L'Italia del Novecento infranse il sogno dell'esotico Grand tour

Accanto agli splendori del passato, gli stranieri videro un Paese moderno. E meno attraente

L'Italia del Novecento infranse il sogno dell'esotico Grand tour

Sulla soglia del Novecento, il viaggio in Italia divenne per gli scrittori più avvertiti e consapevoli un viaggio di seconda mano. Non c'erano più l'estetica meraviglia alla Grand tour, né la sua sistematicità, l'uno e l'altra resi ormai impossibili da un eccesso di memoria e di letteratura, dal raffronto continuo fra passato e presente. Come osserva Attilio Brilli in Gli ultimi viaggiatori (il Mulino, pagg. 320, euro 18), «la vera, produttiva lettura di un paesaggio» nasce allora proprio «dall'intromissione della memoria visiva fra il viaggiatore e la scena che questi si trova dinanzi. In altre parole, il viaggiatore è veramente in grado di osservare il paesaggio italiano solo se ha saputo fare propri i meccanismi selettivi che gli ha offerto il pittore». È, per certi versi, la conferma di quell'aforisma di Oscar Wilde secondo il quale è la natura ad imitare l'arte e non viceversa, il paesaggio goduto come fosse una pittura, un'espressione plastica.

L'occhio è da sempre uno degli strumenti privilegiati del viaggiatore, ma tra la fine del XIX secolo e l'inizio del XX, la seconda grande novità che riguarda il viaggio in Italia è la scomparsa delle Italie a beneficio, ma per molti malauguratamente, di un'unica Italia come nazione, fenomeno che comporta un radicale cambio di prospettiva, l'irruzione sulla scena di un nuovo soggetto, l'italiano, appunto, di cui nessuno sa nulla. Prima, in fondo, era stata tutta una questione di folklore e la decadenza che fra Seicento e Ottocento aveva fatto della penisola un'appendice geografica degli imperi con essa confinanti, un giardino di delizie e insieme «un paradiso abitato da diavoli» (la definizione affibbiata a Napoli si poteva estendere all'intera penisola), aveva portato con sé la fascinazione per la grandezza artistica precedente, con al suo culmine la civiltà rinascimentale, il disprezzo per chi, come un bandito di strada o un mendicante, sulle sue rovine aveva finito con l'accamparsi, quasi ignaro dell'eredità che in sorte gli era toccato di possedere.
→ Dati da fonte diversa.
(** * SproutCore bindings ([foundation/binding.js]) in Rocq

    A shallow embedding of [SC.Binding]: JavaScript objects live in a heap
    of cells with prototype links, every method of the object literal is a
    computation in a state-and-exception monad that also records a trace of
    the calls the engine makes, and the collaborators that are not part of
    the file (path resolution, property reads and writes on targets, user
    supplied transform functions) are the fields of a [Host].

    A method call on a binding runs the method of the literal of that name:
    no instance overrides one.  [builder] and the deprecated aliases the
    file installs after the literal ([SC.Binding.From], [SC.Binding.Single]
    and so on) are left out; they add properties with capitalised names to
    [SC.Binding] and derive bindings of their own. *)

From Stdlib Require Import ZArith.
From stdpp Require Import base gmap strings list.

Open Scope string_scope.
Open Scope list_scope.
Open Scope nat_scope.

(** ** Values and heap cells *)

Abbreviation loc := nat (only parsing).

(** JavaScript values.  Numbers are restricted to integers; every object,
    array and function is a reference into the heap, so [===] on references
    is identity. *)
Inductive value :=
| VUndef
| VNull
| VBool (b : bool)
| VNum (n : Z)
| VStr (s : string)
| VRef (l : loc).

#[global] Instance value_eq_dec : EqDecision value.
Proof. solve_decision. Defined.

Definition YES : value := VBool true.
Definition NO : value := VBool false.

Definition MULTIPLE_PLACEHOLDER : value := VStr "@@MULT@@".
Definition NULL_PLACEHOLDER : value := VStr "@@NULL@@".
Definition EMPTY_PLACEHOLDER : value := VStr "@@EMPTY@@".

(** ToBoolean. *)
Definition truthy (v : value) : bool :=
  match v with
  | VUndef | VNull => false
  | VBool b => b
  | VNum n => negb (n =? 0)%Z
  | VStr s => negb (String.eqb s "")
  | VRef _ => true
  end.

(** [a === b]. *)
Definition strict_eq (a b : value) : bool := bool_decide (a = b).

(** [v == null]. *)
Definition is_nullish (v : value) : bool :=
  match v with VUndef | VNull => true | _ => false end.

(** The code a function object runs.  [Method] stands for the methods of the
    [SC.Binding] literal, the [_Fn] constructors for the closures the helper
    methods create (with the variables they capture), [UserFn] for a function
    written by the application. *)
Inductive code :=
| Method (name : string)
| SingleFn (placeholder : value)
| NotEmptyFn (placeholder : value)
| NotNullFn (placeholder : value)
| MultipleFn
| BoolFn
| NotFn
| IsNullFn
| UserFn (id : nat).

Inductive cell :=
| CObj (props : gmap string value) (proto : option loc)
| CArr (elems : list value) (hasObjectAt : bool)
| CSet (members : list value)
| CFun (c : code)
| CErr (message : string).

(** Property lookup along the prototype chain.  An object is allocated after
    its prototype, so a prototype link leads to a smaller location (a link
    that does not is not followed) and [S l] steps are enough starting from
    [l]. *)
Fixpoint lookup_chain (fuel : nat) (h : gmap loc cell) (l : loc) (k : string) : value :=
  match fuel with
  | O => VUndef
  | S n =>
      match h !! l with
      | Some (CObj props proto) =>
          match props !! k with
          | Some v => v
          | None =>
              match proto with
              | Some p => if p <? l then lookup_chain n h p k else VUndef
              | None => VUndef
              end
          end
      | _ => VUndef
      end
  end.

(** Modelled from the spec: [$type] and [SC.isArray] of the framework core,
    which is not part of this file; a value is error-typed when it refers to
    an error object and a sequence when it refers to an array. *)
Inductive sc_type :=
| T_UNDEFINED | T_NULL | T_BOOL | T_NUMBER | T_STRING
| T_ARRAY | T_FUNCTION | T_ERROR | T_HASH.

#[global] Instance sc_type_eq_dec : EqDecision sc_type.
Proof. solve_decision. Defined.

(** Modelled from the spec: [$type(v)]. *)
Definition type_of (h : gmap loc cell) (v : value) : sc_type :=
  match v with
  | VUndef => T_UNDEFINED
  | VNull => T_NULL
  | VBool _ => T_BOOL
  | VNum _ => T_NUMBER
  | VStr _ => T_STRING
  | VRef l =>
      match h !! l with
      | Some (CArr _ _) => T_ARRAY
      | Some (CFun _) => T_FUNCTION
      | Some (CErr _) => T_ERROR
      | _ => T_HASH
      end
  end.

(** Modelled from the spec: [SC.isArray(v)]. *)
Definition isArray (h : gmap loc cell) (v : value) : bool :=
  match v with
  | VRef l => match h !! l with Some (CArr _ _) => true | _ => false end
  | _ => false
  end.

(** ** The collaborators *)

(** What a call into code outside the file does, as far as the binding
    engine can tell: it changes its own world, it notifies bindings
    ([b.fromPropertyDidChange(key, target)]), it asks for a flush
    ([SC.Binding.flushPendingChanges()]), it throws, or it returns. *)
Inductive script (W : Type) :=
| Done (v : value)
| Touch (f : W → W) (k : script W)
| Notify (b : loc) (key target : value) (k : script W)
| Flush (k : script W)
| Raise (msg : string).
Robert Byron, il brillante esteta inglese che negli anni Venti attraversa l'Italia dalle Alpi a Brindisi, non fa altro che condensare in sé, scrive Brilli, proprio questo paradosso, ovvero l'amore dei forestieri per il nostro Paese dovuto all'idea che l'Italia appartenesse a loro «come per diritto di nascita, nello stesso modo in cui le grandi opere d'arte sono patrimonio dell'umanità». La faccia nascosta di questa ammirazione, che è unica, e che non vale per alcun altro Paese al mondo, consisteva, e in parte ancora consiste, nel dare però per scontato e per eterno quello stato di sudditanza plurisecolare prima indicato, e quindi l'ablazione degli italiani, realtà spuria, dall'Italia, realtà eterna. In The Italy of Italians, Eric Reginald Pearce racconta proprio questo, gli italiani visti come unico elemento di disturbo in quella magica terra... Affermazioni, sottolinea Brilli, «che suonano come il certificato d'autenticità di almeno tre secoli di descrizioni dei viaggiatori stranieri i quali, percorrendo in lungo e largo la penisola, hanno sempre fatto di tutto per rimuovere la presenza degli abitanti», dando vita «a una tradizionale, artefatta visione dell'Italia in cui la vita reale degli abitanti è a tal punto subordinata al primato dell'arte e della bellezza, che appare assolutamente insignificante, artificiosamente indenne dai condizionamenti più o meno drammatici della storia».

Il terzo elemento che fa del viaggio nell'Italia novecentesca una novità a petto del passato, è la modernità che intanto ha preso a soffiare fra i suoi archi e le sue colonne, una modernità che già nel 1911 il tedesco Karl Scheffler, in Italien. Tagebuch einer Reise, avverte: «Sembra che città italiane come Padova, nella quale si coglie ancora un vivido riflesso del Medioevo, diventeranno più o meno americanizzate nei prossimi decenni. Ci immaginiamo già il proliferare di industrie e periferie operaie. In Italia questo sviluppo produrrà effetti deleteri a causa del contrasto fra l'antica grazia e la moderna bruttura».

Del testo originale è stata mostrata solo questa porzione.